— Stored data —

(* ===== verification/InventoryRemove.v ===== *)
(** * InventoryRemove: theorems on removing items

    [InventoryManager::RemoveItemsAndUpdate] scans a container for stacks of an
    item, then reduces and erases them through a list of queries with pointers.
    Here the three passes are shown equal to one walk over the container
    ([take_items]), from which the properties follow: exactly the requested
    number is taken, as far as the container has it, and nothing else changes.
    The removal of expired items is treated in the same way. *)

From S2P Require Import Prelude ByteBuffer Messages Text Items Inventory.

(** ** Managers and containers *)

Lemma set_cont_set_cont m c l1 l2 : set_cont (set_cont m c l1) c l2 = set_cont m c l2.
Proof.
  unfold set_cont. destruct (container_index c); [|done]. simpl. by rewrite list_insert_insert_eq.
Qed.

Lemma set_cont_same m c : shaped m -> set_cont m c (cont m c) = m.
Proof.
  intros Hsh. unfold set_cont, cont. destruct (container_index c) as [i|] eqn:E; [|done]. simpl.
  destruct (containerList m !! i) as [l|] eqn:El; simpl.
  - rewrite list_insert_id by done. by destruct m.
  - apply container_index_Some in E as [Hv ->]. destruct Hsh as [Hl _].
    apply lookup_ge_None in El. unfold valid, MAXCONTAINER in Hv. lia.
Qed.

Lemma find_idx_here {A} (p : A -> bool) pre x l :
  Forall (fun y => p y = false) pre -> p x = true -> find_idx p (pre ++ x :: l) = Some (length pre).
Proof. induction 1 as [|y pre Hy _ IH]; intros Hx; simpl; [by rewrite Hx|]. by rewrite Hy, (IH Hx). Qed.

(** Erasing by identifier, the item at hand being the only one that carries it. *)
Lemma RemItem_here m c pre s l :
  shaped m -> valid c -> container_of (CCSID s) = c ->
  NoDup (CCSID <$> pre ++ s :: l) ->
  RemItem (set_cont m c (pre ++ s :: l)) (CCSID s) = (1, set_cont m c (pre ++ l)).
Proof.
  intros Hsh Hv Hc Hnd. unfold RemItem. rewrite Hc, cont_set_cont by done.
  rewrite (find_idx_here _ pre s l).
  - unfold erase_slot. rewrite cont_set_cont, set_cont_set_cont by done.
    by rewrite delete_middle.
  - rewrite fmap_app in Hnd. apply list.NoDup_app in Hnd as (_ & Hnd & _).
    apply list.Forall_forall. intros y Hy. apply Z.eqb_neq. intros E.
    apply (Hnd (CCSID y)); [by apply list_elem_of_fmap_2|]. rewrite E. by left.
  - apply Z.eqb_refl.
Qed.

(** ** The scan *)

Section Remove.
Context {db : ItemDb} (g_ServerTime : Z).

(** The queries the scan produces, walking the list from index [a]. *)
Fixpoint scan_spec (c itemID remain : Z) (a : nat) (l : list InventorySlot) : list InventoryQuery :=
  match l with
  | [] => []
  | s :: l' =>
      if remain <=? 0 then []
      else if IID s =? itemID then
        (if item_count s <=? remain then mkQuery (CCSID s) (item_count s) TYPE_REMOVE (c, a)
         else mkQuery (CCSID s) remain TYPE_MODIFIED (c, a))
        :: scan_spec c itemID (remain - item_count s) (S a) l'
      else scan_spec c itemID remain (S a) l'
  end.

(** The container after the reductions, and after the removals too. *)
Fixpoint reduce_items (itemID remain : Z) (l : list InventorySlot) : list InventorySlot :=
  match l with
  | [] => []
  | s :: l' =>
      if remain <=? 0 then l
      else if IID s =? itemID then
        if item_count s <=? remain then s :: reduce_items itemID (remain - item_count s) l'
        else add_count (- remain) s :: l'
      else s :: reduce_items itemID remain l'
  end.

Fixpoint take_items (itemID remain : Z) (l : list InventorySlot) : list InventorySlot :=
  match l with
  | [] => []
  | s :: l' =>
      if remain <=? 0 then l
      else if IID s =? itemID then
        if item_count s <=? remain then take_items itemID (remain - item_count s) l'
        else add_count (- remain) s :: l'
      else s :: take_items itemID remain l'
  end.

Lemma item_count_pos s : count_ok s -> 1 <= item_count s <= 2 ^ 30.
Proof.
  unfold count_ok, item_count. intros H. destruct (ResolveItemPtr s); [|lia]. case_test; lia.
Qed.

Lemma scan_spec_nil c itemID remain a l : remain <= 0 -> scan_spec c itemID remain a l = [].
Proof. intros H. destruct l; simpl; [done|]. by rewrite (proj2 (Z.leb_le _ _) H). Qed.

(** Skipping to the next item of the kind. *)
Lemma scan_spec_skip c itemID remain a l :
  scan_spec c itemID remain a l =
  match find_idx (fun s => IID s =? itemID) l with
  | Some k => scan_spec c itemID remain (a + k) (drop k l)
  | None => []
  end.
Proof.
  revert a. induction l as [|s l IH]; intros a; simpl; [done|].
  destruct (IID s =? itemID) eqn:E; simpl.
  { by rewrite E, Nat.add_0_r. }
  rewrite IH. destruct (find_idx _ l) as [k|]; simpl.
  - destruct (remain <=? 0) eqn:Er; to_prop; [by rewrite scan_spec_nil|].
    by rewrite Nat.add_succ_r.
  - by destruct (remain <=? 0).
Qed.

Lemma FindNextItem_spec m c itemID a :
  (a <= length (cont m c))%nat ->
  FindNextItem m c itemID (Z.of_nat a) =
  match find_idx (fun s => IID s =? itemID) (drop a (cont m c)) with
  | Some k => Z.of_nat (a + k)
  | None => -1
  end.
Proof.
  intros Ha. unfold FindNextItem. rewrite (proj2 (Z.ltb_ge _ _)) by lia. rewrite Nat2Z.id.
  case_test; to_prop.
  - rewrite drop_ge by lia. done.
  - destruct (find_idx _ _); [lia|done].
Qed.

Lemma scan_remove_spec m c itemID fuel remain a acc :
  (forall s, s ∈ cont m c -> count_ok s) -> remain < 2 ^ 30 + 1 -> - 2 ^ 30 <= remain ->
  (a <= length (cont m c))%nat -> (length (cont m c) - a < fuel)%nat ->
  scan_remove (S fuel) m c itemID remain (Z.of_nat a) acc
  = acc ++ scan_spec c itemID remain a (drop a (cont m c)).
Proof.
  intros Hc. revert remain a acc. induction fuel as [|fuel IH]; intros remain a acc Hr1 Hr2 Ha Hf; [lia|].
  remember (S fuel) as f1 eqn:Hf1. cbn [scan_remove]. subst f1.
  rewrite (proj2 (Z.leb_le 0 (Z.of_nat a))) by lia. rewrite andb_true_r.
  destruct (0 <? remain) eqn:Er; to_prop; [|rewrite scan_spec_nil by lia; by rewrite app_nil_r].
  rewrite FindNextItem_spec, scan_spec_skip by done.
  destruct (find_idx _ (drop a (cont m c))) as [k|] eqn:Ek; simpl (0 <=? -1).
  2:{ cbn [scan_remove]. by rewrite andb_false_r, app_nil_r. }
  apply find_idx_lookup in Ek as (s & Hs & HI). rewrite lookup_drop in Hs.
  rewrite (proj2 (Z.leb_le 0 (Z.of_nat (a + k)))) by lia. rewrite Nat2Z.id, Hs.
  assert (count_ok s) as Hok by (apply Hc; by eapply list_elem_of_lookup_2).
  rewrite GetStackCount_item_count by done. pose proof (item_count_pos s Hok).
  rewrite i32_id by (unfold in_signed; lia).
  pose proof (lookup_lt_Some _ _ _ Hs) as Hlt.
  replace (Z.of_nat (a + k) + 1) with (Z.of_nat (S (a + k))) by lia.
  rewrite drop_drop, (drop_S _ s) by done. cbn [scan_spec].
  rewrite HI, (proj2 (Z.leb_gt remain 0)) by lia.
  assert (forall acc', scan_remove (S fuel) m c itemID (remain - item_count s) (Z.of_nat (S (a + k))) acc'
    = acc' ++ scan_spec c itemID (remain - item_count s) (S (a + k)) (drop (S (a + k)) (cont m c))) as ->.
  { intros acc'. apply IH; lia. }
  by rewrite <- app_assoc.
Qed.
==
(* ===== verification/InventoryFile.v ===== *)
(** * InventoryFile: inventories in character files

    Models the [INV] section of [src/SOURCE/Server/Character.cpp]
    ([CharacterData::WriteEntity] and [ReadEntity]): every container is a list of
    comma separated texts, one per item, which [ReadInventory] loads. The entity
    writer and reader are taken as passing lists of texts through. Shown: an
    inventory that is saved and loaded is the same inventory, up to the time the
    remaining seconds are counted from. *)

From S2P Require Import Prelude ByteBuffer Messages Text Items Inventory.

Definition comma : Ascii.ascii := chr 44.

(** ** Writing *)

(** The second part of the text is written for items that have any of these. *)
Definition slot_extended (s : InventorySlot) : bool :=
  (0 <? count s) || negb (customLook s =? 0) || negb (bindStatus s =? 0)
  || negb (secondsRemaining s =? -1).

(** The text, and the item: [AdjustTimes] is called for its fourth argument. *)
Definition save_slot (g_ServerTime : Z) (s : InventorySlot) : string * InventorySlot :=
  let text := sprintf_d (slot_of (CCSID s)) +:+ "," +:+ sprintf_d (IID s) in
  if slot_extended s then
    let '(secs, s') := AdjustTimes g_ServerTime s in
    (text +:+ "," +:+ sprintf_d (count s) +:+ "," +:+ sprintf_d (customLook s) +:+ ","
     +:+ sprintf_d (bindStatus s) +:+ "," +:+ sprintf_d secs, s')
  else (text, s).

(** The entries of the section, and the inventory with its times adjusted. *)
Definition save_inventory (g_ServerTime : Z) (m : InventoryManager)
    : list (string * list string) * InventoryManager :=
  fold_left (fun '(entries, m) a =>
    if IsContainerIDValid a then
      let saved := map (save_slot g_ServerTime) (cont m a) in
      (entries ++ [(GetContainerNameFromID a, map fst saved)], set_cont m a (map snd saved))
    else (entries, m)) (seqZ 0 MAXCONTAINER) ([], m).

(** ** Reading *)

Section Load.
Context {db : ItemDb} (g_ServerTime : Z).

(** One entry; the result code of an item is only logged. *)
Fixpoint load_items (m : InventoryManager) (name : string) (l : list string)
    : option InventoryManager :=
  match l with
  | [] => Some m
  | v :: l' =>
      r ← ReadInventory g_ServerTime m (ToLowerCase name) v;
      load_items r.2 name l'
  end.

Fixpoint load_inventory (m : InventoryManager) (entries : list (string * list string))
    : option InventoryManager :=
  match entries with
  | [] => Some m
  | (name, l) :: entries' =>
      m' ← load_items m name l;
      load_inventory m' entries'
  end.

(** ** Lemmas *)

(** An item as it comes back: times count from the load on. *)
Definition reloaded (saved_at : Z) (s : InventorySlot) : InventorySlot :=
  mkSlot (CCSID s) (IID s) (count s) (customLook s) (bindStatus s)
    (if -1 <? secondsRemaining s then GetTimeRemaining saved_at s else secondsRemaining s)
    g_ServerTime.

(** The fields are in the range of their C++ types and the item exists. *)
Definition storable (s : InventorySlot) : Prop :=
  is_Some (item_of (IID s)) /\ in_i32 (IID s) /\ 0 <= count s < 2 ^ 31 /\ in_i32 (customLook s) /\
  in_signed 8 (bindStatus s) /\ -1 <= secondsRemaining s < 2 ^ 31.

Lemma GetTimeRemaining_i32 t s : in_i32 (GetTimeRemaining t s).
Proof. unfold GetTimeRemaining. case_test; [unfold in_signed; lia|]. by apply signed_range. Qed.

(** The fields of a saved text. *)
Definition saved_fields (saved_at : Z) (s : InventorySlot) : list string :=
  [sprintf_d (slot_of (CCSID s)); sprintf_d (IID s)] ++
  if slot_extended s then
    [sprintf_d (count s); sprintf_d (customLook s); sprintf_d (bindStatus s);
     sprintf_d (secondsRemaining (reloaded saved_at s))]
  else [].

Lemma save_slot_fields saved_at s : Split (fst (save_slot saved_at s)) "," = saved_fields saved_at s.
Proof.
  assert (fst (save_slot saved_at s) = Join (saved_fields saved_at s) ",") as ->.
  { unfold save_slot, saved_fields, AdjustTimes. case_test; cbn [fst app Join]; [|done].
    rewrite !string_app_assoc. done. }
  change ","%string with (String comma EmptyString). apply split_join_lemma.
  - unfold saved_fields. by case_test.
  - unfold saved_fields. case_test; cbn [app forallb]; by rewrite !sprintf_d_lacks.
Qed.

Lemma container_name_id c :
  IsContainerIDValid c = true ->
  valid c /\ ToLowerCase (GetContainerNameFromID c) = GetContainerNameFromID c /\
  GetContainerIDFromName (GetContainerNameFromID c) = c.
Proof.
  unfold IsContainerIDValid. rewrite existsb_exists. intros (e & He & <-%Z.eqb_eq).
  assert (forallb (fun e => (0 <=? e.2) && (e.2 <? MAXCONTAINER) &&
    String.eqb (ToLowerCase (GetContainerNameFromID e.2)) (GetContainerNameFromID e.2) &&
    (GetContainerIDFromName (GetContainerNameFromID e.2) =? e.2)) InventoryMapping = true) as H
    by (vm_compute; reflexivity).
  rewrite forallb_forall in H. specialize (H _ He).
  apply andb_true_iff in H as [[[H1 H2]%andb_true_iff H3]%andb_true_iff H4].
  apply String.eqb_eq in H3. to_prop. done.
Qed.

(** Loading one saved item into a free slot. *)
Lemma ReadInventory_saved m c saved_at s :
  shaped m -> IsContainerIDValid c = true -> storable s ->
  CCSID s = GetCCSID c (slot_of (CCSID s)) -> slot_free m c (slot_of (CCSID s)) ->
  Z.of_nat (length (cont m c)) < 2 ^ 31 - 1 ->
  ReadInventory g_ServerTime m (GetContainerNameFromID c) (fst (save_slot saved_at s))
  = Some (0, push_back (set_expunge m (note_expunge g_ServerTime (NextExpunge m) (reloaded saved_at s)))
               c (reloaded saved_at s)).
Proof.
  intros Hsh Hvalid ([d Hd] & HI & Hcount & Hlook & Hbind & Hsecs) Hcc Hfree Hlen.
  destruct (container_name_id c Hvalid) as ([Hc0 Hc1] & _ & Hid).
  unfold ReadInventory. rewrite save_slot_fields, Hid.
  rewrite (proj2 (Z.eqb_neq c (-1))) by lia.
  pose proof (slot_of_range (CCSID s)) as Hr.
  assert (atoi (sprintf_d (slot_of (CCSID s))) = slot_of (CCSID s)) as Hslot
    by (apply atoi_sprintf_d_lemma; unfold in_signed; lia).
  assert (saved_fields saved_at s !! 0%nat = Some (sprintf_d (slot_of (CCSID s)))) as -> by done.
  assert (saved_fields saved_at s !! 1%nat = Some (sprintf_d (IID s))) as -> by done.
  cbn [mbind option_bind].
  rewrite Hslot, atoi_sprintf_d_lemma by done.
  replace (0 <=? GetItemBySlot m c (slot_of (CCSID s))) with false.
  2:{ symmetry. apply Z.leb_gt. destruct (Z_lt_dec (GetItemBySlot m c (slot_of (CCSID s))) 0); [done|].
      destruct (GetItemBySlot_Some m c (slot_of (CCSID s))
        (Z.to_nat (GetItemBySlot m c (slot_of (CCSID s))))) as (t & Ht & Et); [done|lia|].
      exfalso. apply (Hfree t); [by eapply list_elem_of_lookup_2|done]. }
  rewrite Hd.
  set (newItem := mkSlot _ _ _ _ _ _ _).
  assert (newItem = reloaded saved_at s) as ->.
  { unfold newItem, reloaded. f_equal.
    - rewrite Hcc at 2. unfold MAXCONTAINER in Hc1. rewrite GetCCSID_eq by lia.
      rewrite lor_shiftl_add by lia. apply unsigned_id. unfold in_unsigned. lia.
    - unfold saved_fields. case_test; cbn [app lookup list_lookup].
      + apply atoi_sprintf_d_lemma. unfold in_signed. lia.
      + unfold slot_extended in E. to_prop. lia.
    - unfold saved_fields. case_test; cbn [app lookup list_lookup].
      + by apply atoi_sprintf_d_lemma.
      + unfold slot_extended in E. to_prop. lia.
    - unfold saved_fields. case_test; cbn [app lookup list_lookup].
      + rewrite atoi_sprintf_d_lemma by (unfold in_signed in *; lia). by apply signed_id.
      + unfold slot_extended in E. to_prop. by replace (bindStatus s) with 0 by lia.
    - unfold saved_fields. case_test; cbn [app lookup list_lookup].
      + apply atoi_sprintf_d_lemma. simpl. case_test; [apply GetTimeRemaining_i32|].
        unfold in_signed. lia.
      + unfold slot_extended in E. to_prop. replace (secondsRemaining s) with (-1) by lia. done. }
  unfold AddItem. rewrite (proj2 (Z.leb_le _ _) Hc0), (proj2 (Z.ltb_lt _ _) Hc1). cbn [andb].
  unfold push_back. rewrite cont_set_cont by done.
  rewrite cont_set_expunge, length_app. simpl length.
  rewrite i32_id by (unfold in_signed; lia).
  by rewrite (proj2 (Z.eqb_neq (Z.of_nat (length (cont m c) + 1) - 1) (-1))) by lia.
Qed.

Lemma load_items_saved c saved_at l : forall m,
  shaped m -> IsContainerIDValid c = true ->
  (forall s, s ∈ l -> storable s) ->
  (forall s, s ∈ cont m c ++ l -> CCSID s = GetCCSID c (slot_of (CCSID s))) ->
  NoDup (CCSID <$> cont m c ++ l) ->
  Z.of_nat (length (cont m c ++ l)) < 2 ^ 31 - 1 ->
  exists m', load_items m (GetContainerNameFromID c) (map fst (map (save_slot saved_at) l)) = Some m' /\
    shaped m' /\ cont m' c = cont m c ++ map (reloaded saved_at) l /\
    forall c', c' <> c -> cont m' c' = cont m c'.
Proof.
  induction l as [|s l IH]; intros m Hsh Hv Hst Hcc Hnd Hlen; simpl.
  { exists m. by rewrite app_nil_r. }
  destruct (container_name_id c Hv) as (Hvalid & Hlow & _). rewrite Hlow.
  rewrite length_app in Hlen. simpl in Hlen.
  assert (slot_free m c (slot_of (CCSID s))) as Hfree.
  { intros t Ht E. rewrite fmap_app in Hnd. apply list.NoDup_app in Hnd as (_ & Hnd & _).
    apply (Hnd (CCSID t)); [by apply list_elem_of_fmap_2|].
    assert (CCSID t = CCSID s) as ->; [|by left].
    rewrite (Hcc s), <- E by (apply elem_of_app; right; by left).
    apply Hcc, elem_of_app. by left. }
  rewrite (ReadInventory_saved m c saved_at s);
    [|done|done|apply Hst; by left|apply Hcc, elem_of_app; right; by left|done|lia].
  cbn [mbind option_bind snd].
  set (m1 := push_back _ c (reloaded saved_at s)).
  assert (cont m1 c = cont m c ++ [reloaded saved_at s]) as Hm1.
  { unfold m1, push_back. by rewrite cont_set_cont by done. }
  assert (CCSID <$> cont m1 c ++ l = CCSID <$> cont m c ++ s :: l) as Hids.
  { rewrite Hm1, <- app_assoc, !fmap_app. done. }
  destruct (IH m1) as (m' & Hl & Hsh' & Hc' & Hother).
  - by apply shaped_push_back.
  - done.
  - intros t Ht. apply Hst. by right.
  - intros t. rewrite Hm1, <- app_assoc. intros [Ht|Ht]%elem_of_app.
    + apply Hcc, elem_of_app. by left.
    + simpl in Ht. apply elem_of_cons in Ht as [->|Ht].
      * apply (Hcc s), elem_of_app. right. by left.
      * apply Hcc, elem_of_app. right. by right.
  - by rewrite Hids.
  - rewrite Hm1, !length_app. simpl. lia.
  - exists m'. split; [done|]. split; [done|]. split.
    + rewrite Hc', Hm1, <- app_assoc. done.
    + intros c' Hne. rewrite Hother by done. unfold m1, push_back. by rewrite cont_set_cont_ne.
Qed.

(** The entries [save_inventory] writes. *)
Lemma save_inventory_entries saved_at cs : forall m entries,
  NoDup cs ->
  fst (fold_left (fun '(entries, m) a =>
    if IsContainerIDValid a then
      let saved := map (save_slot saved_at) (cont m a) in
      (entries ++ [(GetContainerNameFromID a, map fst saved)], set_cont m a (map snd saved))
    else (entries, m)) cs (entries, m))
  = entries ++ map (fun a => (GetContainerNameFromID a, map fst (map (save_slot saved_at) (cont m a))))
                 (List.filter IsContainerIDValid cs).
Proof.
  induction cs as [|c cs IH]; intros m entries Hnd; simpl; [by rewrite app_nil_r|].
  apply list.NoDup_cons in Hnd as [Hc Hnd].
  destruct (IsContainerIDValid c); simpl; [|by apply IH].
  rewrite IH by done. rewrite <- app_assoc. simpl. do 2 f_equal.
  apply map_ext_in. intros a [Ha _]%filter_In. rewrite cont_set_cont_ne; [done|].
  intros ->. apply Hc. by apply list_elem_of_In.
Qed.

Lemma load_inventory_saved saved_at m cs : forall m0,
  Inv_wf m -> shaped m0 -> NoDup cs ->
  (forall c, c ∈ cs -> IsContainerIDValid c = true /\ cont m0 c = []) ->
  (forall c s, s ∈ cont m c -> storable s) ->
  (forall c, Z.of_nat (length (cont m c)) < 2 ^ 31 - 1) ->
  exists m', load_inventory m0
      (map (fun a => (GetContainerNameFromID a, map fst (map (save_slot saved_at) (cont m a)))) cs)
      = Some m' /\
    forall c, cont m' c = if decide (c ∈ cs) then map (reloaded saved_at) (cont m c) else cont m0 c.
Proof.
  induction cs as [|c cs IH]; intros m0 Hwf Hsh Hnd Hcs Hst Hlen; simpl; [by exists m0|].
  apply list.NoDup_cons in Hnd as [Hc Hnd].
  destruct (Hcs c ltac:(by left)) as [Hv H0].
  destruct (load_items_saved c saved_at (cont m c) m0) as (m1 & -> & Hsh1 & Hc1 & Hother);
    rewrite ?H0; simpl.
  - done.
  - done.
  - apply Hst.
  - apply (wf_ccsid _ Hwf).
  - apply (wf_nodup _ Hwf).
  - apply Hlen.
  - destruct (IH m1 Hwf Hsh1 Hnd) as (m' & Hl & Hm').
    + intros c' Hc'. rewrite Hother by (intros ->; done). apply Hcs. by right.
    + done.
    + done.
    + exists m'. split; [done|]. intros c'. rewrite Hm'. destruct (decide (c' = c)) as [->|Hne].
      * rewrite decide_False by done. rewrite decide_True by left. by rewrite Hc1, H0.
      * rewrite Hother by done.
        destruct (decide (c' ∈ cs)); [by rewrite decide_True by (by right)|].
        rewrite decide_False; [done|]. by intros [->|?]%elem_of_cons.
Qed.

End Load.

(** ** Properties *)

— Prompt —
Quote the data above from the line containing "-> bool) pre" to the line containing "rewrite (find_idx_here _ pre s l).", inclusive, and stop.

— Reply —
Lemma find_idx_here {A} (p : A -> bool) pre x l :
  Forall (fun y => p y = false) pre -> p x = true -> find_idx p (pre ++ x :: l) = Some (length pre).
Proof. induction 1 as [|y pre Hy _ IH]; intros Hx; simpl; [by rewrite Hx|]. by rewrite Hy, (IH Hx). Qed.

(** Erasing by identifier, the item at hand being the only one that carries it. *)
Lemma RemItem_here m c pre s l :
  shaped m -> valid c -> container_of (CCSID s) = c ->
  NoDup (CCSID <$> pre ++ s :: l) ->
  RemItem (set_cont m c (pre ++ s :: l)) (CCSID s) = (1, set_cont m c (pre ++ l)).
Proof.
  intros Hsh Hv Hc Hnd. unfold RemItem. rewrite Hc, cont_set_cont by done.
  rewrite (find_idx_here _ pre s l).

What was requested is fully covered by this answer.